Required work:
Give the number of lines below that hold "over", and only that.

Records:

..........

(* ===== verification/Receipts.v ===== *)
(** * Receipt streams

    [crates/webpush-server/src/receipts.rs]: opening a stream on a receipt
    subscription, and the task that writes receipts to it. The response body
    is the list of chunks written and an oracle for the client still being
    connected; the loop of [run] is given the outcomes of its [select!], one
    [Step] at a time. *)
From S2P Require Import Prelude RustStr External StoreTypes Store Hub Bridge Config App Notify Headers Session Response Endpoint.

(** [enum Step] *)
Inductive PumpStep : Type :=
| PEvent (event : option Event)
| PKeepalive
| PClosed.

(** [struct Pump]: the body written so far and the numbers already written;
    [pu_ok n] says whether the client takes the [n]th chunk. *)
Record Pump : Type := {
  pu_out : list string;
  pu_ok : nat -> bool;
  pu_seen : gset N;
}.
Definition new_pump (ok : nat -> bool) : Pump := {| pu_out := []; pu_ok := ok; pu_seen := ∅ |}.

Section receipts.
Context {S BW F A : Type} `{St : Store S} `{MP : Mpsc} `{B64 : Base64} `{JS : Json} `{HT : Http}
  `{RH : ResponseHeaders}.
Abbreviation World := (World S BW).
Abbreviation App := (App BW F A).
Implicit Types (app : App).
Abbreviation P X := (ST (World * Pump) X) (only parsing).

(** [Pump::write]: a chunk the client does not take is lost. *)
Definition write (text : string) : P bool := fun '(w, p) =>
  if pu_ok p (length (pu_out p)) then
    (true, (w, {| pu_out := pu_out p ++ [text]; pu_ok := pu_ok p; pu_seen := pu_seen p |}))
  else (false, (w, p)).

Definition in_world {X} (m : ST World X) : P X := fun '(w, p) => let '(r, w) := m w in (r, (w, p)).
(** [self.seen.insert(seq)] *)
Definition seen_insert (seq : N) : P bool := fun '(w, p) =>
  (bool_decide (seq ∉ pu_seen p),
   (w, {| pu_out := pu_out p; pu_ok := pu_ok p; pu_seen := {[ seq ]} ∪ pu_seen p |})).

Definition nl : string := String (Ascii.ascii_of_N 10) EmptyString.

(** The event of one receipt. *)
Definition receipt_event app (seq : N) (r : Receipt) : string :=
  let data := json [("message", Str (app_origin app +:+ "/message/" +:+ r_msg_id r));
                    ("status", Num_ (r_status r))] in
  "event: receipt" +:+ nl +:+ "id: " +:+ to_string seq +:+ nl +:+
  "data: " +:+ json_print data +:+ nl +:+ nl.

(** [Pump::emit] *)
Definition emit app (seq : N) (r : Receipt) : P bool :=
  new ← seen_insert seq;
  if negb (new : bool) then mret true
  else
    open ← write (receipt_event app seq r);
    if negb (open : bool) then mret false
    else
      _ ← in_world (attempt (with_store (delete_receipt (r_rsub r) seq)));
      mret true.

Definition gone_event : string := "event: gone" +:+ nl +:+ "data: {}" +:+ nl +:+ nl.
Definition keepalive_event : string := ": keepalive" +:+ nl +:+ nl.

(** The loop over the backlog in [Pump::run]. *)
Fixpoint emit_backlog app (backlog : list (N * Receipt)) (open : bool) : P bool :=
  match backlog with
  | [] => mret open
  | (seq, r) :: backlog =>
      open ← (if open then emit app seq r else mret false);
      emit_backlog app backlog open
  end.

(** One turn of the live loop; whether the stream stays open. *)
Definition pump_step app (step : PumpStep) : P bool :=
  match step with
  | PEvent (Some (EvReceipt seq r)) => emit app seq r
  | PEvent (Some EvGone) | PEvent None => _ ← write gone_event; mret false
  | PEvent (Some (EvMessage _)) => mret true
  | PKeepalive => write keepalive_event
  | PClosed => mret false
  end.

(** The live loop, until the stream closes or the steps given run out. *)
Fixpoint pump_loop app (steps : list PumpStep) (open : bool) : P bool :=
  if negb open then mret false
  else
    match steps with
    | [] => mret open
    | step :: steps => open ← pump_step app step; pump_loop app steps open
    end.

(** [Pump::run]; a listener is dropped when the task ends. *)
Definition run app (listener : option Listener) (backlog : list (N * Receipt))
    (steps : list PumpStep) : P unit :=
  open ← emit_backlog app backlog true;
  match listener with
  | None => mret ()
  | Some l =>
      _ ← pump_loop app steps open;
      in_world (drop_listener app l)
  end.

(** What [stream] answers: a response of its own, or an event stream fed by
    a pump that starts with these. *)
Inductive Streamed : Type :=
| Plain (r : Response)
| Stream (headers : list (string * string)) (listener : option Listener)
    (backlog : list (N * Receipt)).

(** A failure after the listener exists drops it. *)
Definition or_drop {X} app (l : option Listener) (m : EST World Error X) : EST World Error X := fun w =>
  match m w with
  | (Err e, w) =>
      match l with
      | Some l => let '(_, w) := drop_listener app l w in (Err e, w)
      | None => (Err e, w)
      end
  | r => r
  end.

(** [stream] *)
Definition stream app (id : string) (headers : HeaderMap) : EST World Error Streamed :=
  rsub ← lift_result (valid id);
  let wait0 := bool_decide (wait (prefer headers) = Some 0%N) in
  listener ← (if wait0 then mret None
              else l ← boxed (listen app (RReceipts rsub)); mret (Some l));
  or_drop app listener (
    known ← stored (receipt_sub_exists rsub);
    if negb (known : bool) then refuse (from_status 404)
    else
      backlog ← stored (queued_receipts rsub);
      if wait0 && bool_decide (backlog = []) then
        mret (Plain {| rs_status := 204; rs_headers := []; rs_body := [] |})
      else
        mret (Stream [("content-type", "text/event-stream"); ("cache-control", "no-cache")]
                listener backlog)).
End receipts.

..........

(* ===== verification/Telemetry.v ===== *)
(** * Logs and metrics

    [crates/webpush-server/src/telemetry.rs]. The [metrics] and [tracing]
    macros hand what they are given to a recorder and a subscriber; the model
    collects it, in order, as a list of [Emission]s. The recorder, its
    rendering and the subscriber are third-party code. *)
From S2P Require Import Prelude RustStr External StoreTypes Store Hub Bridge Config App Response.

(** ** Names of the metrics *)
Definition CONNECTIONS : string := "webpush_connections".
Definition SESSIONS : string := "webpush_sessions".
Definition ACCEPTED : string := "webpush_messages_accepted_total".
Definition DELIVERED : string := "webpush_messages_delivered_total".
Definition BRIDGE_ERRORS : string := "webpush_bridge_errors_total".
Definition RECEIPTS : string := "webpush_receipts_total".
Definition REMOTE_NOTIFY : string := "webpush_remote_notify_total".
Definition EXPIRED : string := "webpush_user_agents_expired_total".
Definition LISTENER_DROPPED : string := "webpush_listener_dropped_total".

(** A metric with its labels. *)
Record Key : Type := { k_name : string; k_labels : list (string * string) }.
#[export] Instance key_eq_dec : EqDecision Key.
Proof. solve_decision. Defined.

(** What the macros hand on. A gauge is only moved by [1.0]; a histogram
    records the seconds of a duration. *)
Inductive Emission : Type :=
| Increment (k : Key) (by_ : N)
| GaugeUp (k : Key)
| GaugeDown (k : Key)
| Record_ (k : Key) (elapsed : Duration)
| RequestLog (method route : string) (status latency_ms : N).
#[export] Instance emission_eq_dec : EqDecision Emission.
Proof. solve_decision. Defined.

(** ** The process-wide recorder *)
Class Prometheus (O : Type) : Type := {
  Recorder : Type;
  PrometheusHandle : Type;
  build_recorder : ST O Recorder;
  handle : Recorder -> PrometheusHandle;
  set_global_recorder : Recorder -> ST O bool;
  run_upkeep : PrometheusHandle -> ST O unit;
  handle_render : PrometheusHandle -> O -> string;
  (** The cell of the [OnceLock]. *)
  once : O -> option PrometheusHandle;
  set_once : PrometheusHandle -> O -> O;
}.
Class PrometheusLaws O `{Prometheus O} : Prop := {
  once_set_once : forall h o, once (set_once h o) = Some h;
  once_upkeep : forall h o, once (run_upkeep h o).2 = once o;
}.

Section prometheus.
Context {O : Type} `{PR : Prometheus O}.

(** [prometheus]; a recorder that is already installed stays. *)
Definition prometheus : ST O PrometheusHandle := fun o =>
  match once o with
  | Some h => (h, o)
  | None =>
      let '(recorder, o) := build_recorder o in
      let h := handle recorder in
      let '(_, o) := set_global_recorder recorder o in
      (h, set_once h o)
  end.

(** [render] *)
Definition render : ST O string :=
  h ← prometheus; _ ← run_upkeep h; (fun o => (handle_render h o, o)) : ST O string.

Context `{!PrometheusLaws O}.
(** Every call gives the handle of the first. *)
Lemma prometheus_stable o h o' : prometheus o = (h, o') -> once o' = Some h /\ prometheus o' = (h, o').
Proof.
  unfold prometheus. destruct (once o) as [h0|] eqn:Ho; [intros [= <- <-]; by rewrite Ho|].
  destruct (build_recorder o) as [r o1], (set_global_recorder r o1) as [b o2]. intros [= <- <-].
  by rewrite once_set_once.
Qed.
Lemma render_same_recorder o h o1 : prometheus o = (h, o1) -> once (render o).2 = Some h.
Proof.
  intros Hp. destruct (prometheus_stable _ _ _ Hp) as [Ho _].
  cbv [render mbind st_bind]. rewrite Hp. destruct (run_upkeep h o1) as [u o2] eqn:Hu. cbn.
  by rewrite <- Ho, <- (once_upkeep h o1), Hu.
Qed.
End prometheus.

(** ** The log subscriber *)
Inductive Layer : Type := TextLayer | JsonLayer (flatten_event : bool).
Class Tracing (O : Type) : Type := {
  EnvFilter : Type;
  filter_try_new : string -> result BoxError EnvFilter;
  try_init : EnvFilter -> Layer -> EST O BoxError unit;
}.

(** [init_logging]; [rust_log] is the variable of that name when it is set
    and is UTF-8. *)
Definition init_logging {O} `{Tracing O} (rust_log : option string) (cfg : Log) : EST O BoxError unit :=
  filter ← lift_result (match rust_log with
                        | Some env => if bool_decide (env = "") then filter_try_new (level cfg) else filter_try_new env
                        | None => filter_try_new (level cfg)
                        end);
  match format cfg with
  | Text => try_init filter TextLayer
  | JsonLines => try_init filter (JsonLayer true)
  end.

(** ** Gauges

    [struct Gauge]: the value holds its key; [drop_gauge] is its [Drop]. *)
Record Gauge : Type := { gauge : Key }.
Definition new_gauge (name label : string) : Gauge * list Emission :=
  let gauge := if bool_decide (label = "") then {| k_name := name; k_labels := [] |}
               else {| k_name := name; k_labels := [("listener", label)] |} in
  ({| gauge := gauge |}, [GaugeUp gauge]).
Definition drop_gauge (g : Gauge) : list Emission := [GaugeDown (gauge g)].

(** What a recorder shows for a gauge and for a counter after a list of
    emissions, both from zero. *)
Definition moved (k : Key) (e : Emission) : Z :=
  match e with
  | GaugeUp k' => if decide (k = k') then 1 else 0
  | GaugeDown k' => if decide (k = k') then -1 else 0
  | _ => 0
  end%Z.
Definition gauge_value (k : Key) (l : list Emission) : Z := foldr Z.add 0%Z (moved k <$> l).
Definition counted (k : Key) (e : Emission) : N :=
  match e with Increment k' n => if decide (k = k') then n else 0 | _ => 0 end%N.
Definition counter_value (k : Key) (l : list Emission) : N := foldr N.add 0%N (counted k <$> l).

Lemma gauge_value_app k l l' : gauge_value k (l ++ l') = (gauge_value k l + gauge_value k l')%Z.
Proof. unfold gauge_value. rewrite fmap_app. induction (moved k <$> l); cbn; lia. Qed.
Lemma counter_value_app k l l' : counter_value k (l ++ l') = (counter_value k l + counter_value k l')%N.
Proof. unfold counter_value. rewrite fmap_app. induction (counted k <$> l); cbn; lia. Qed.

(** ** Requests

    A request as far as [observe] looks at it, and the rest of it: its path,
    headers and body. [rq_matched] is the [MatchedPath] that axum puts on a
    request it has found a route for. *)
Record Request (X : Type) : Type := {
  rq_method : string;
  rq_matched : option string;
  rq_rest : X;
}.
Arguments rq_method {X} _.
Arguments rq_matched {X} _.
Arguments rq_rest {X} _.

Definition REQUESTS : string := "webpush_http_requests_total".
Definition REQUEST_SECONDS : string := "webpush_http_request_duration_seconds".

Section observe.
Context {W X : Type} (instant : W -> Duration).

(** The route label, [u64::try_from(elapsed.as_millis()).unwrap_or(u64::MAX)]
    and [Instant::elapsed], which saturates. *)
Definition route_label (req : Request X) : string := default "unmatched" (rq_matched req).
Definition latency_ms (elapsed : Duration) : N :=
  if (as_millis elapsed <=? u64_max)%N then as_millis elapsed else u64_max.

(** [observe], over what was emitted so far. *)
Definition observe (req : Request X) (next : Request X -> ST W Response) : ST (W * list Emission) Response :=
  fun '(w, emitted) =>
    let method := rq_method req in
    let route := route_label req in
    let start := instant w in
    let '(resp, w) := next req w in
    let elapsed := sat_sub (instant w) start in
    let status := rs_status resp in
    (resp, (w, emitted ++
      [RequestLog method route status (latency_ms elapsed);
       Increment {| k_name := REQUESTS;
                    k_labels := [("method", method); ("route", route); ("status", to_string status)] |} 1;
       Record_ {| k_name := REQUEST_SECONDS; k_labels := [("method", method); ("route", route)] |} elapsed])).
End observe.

..........

Answer section:
2